#### Goal of the exercise
All records below are to be set down exactly, each character intact.

#### Records for the exercise

(** The end of OneInstruction: the delayed load and the program counters. *)
Lemma advance_run k p l v :
  I0 k -> is_i32 p -> 0 <= l < NumGPRegs -> is_i32 v ->
  exists k', (zoom (Machine_DelayedLoad l v) ;;;
    pc <- zoom (reg PCReg) ;; zoom (set_reg PrevPCReg pc) ;;;
    next <- zoom (reg NextPCReg) ;; zoom (set_reg PCReg next) ;;;
    zoom (set_reg NextPCReg p)) k = Ok (tt, k') /\ I0 k' /\ R0_zero (lget k').
Proof.
  intros Hk Hp Hl Hv.
  destruct (DelayedLoad_run (lget k) l v Hk Hl Hv) as (m & E1 & Hm & HR & _).
  mrun (zoom_Ok _ _ _ _ E1).
  assert (keeps (fun k => I0 k /\ R0_zero (lget k))
    (pc <- zoom (reg PCReg) ;; zoom (set_reg PrevPCReg pc) ;;;
     next <- zoom (reg NextPCReg) ;; zoom (set_reg PCReg next) ;;;
     zoom (set_reg NextPCReg p)) (fun _ => True)) as HK'.
  { assert (forall n, 0 <= n < NumTotalRegs ->
      keeps (fun k => I0 k /\ R0_zero (lget k)) (zoom (reg n)) is_i32) as Hreg.
    { intros n Hn k1 [H1 H1']. destruct (reg_known k1 n H1 Hn) as (w & Ew & Hw).
      exists w, k1. rewrite (reg_lookup _ _ _ Ew). done. }
    assert (forall n w, n <> 0 -> n <> LoadReg -> 0 <= n < NumTotalRegs -> is_i32 w ->
      keeps (fun k => I0 k /\ R0_zero (lget k)) (zoom (set_reg n w)) (fun _ => True)) as Hset.
    { intros n w Hn0 HnL Hn Hw k1 [H1 H1']. eexists tt, _.
      rewrite (zoom_Ok _ _ _ _ (set_reg_run (lget k1) n w (ok_regs _ H1) Hn)).
      split; [done|]. split; [done|]. unfold I0. rewrite lget_lset.
      split; [by apply set_registers_ok|]. unfold R0_zero. simpl. by rewrite zlookup_zinsert_ne. }
    eapply keeps_bind; [by apply Hreg|intros pc Hpc].
    eapply keeps_bind; [by apply Hset|intros _ _].
    eapply keeps_bind; [by apply Hreg|intros nx Hnx].
    eapply keeps_bind; [by apply Hset|intros _ _]. by apply Hset. }
  destruct (HK' (lset m k)) as ([] & k' & E & _ & H1 & H2).
  { unfold I0. by rewrite lget_lset. }
  by exists k'.
Qed.

Lemma fetch_cases k :
  I0 k ->
  (exists i k1, fetches (lget k) i /\ instruction_wf i /\ I0 k1 /\
     registers (lget k1) = registers (lget k) /\
     exists next, is_i32 next /\
     OneInstruction k =
       bind (exec_switch be setStatus ExceptionHandler i (i32 (next + 4))) (fun r =>
         match r with
         | Trapped => ret tt
         | Done pcAfter nextLoadReg nextLoadValue =>
             zoom (Machine_DelayedLoad nextLoadReg nextLoadValue) ;;;
             pc <- zoom (reg PCReg) ;; zoom (set_reg PrevPCReg pc) ;;;
             next <- zoom (reg NextPCReg) ;; zoom (set_reg PCReg next) ;;;
             zoom (set_reg NextPCReg pcAfter)
         end) k1) \/
  (exists k', OneInstruction k = Ok (tt, k') /\ I0 k' /\ R0_zero (lget k') /\
              forall i, ~ fetches (lget k) i).
Proof.
  intros Hk. pose proof Hk as [Hr Hm (a & t & Hp)].
  destruct (reg_known k PCReg Hk) as (pc & Epc & Hpc); [done|].
  assert (access_size 4) as H4 by (unfold access_size; auto).
  unfold Machine_OneInstruction. mrun (reg_lookup k _ _ Epc).
  destruct (translation t pc 4 false) as [e [p|]] eqn:E.
  - left. pose proof (translation_some _ _ _ _ _ _ E) as ->.
    mrun (ReadMem_ok be setStatus ExceptionHandler k a t Hp Hm pc 4 p H4 E).
    set (k1 := lset (touched k a t pc 4 false) k).
    destruct (Decode_run (u32 (value_of 4 (slice p 4 (mainMemory (lget k))))))
      as (i & Ei & _ & Hi).
    assert (I0 k1) as Hk1 by (unfold I0, k1; rewrite lget_lset; by apply touched_ok).
    destruct (reg_known k1 NextPCReg Hk1) as (nx & Enx & Hnx); [done|].
    exists i, k1. split; [by exists a, t, pc, p|]. split; [done|]. split; [done|].
    split; [unfold k1; by rewrite lget_lset|]. exists nx. split; [done|].
    rewrite Ei. simpl. rewrite (bind_Ok (ret i) _ k1 i k1) by done.
    by mrun (reg_lookup k1 _ _ Enx).
  - right. destruct (translation_fault _ _ _ _ _ E) as [He _].
    destruct (RaiseException_run setStatus ExceptionHandler e pc k He Hpc Hk) as (k' & E' & H1 & H2).
    exists k'. split_and!; try done.
    + unfold bind at 1. rewrite (ReadMem_fault be setStatus ExceptionHandler k a t Hp pc 4 e H4 E).
      by rewrite (bind_Ok _ _ _ _ _ E').
    + intros i (a' & t' & pc' & p' & Hp' & Epc' & E2 & _). rewrite Epc in Epc'. simplify_eq.
      destruct Hp as [_ Ha Ht _], Hp' as [_ Ha' Ht' _]. simplify_eq. congruence.
Qed.
End Families.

########

#### Reply to the task
(** The end of OneInstruction: the delayed load and the program counters. *)
Lemma advance_run k p l v :
  I0 k -> is_i32 p -> 0 <= l < NumGPRegs -> is_i32 v ->
  exists k', (zoom (Machine_DelayedLoad l v) ;;;
    pc <- zoom (reg PCReg) ;; zoom (set_reg PrevPCReg pc) ;;;
    next <- zoom (reg NextPCReg) ;; zoom (set_reg PCReg next) ;;;
    zoom (set_reg NextPCReg p)) k = Ok (tt, k') /\ I0 k' /\ R0_zero (lget k').
Proof.
  intros Hk Hp Hl Hv.
  destruct (DelayedLoad_run (lget k) l v Hk Hl Hv) as (m & E1 & Hm & HR & _).
  mrun (zoom_Ok _ _ _ _ E1).
  assert (keeps (fun k => I0 k /\ R0_zero (lget k))
    (pc <- zoom (reg PCReg) ;; zoom (set_reg PrevPCReg pc) ;;;
     next <- zoom (reg NextPCReg) ;; zoom (set_reg PCReg next) ;;;
     zoom (set_reg NextPCReg p)) (fun _ => True)) as HK'.
  { assert (forall n, 0 <= n < NumTotalRegs ->
      keeps (fun k => I0 k /\ R0_zero (lget k)) (zoom (reg n)) is_i32) as Hreg.
    { intros n Hn k1 [H1 H1']. destruct (reg_known k1 n H1 Hn) as (w & Ew & Hw).
      exists w, k1. rewrite (reg_lookup _ _ _ Ew). done. }
    assert (forall n w, n <> 0 -> n <> LoadReg -> 0 <= n < NumTotalRegs -> is_i32 w ->
      keeps (fun k => I0 k /\ R0_zero (lget k)) (zoom (set_reg n w)) (fun _ => True)) as Hset.
    { intros n w Hn0 HnL Hn Hw k1 [H1 H1']. eexists tt, _.
      rewrite (zoom_Ok _ _ _ _ (set_reg_run (lget k1) n w (ok_regs _ H1) Hn)).
      split; [done|]. split; [done|]. unfold I0. rewrite lget_lset.
      split; [by apply set_registers_ok|]. unfold R0_zero. simpl. by rewrite zlookup_zinsert_ne. }
    eapply keeps_bind; [by apply Hreg|intros pc Hpc].
    eapply keeps_bind; [by apply Hset|intros _ _].
    eapply keeps_bind; [by apply Hreg|intros nx Hnx].
    eapply keeps_bind; [by apply Hset|intros _ _]. by apply Hset. }
  destruct (HK' (lset m k)) as ([] & k' & E & _ & H1 & H2).
  { unfold I0. by rewrite lget_lset. }
  by exists k'.
Qed.

Lemma fetch_cases k :
  I0 k ->
  (exists i k1, fetches (lget k) i /\ instruction_wf i /\ I0 k1 /\
     registers (lget k1) = registers (lget k) /\
     exists next, is_i32 next /\
     OneInstruction k =
       bind (exec_switch be setStatus ExceptionHandler i (i32 (next + 4))) (fun r =>
         match r with
         | Trapped => ret tt
         | Done pcAfter nextLoadReg nextLoadValue =>
             zoom (Machine_DelayedLoad nextLoadReg nextLoadValue) ;;;
             pc <- zoom (reg PCReg) ;; zoom (set_reg PrevPCReg pc) ;;;
             next <- zoom (reg NextPCReg) ;; zoom (set_reg PCReg next) ;;;
             zoom (set_reg NextPCReg pcAfter)
         end) k1) \/
  (exists k', OneInstruction k = Ok (tt, k') /\ I0 k' /\ R0_zero (lget k') /\
              forall i, ~ fetches (lget k) i).
Proof.
  intros Hk. pose proof Hk as [Hr Hm (a & t & Hp)].
  destruct (reg_known k PCReg Hk) as (pc & Epc & Hpc); [done|].
  assert (access_size 4) as H4 by (unfold access_size; auto).
  unfold Machine_OneInstruction. mrun (reg_lookup k _ _ Epc).
  destruct (translation t pc 4 false) as [e [p|]] eqn:E.
  - left. pose proof (translation_some _ _ _ _ _ _ E) as ->.
    mrun (ReadMem_ok be setStatus ExceptionHandler k a t Hp Hm pc 4 p H4 E).
    set (k1 := lset (touched k a t pc 4 false) k).
    destruct (Decode_run (u32 (value_of 4 (slice p 4 (mainMemory (lget k))))))
      as (i & Ei & _ & Hi).
    assert (I0 k1) as Hk1 by (unfold I0, k1; rewrite lget_lset; by apply touched_ok).
    destruct (reg_known k1 NextPCReg Hk1) as (nx & Enx & Hnx); [done|].
    exists i, k1. split; [by exists a, t, pc, p|]. split; [done|]. split; [done|].
    split; [unfold k1; by rewrite lget_lset|]. exists nx. split; [done|].
    rewrite Ei. simpl. rewrite (bind_Ok (ret i) _ k1 i k1) by done.
    by mrun (reg_lookup k1 _ _ Enx).
  - right. destruct (translation_fault _ _ _ _ _ E) as [He _].
    destruct (RaiseException_run setStatus ExceptionHandler e pc k He Hpc Hk) as (k' & E' & H1 & H2).
    exists k'. split_and!; try done.
    + unfold bind at 1. rewrite (ReadMem_fault be setStatus ExceptionHandler k a t Hp pc 4 e H4 E).
      by rewrite (bind_Ok _ _ _ _ _ E').
    + intros i (a' & t' & pc' & p' & Hp' & Epc' & E2 & _). rewrite Epc in Epc'. simplify_eq.
      destruct Hp as [_ Ha Ht _], Hp' as [_ Ha' Ht' _]. simplify_eq. congruence.
Qed.
End Families.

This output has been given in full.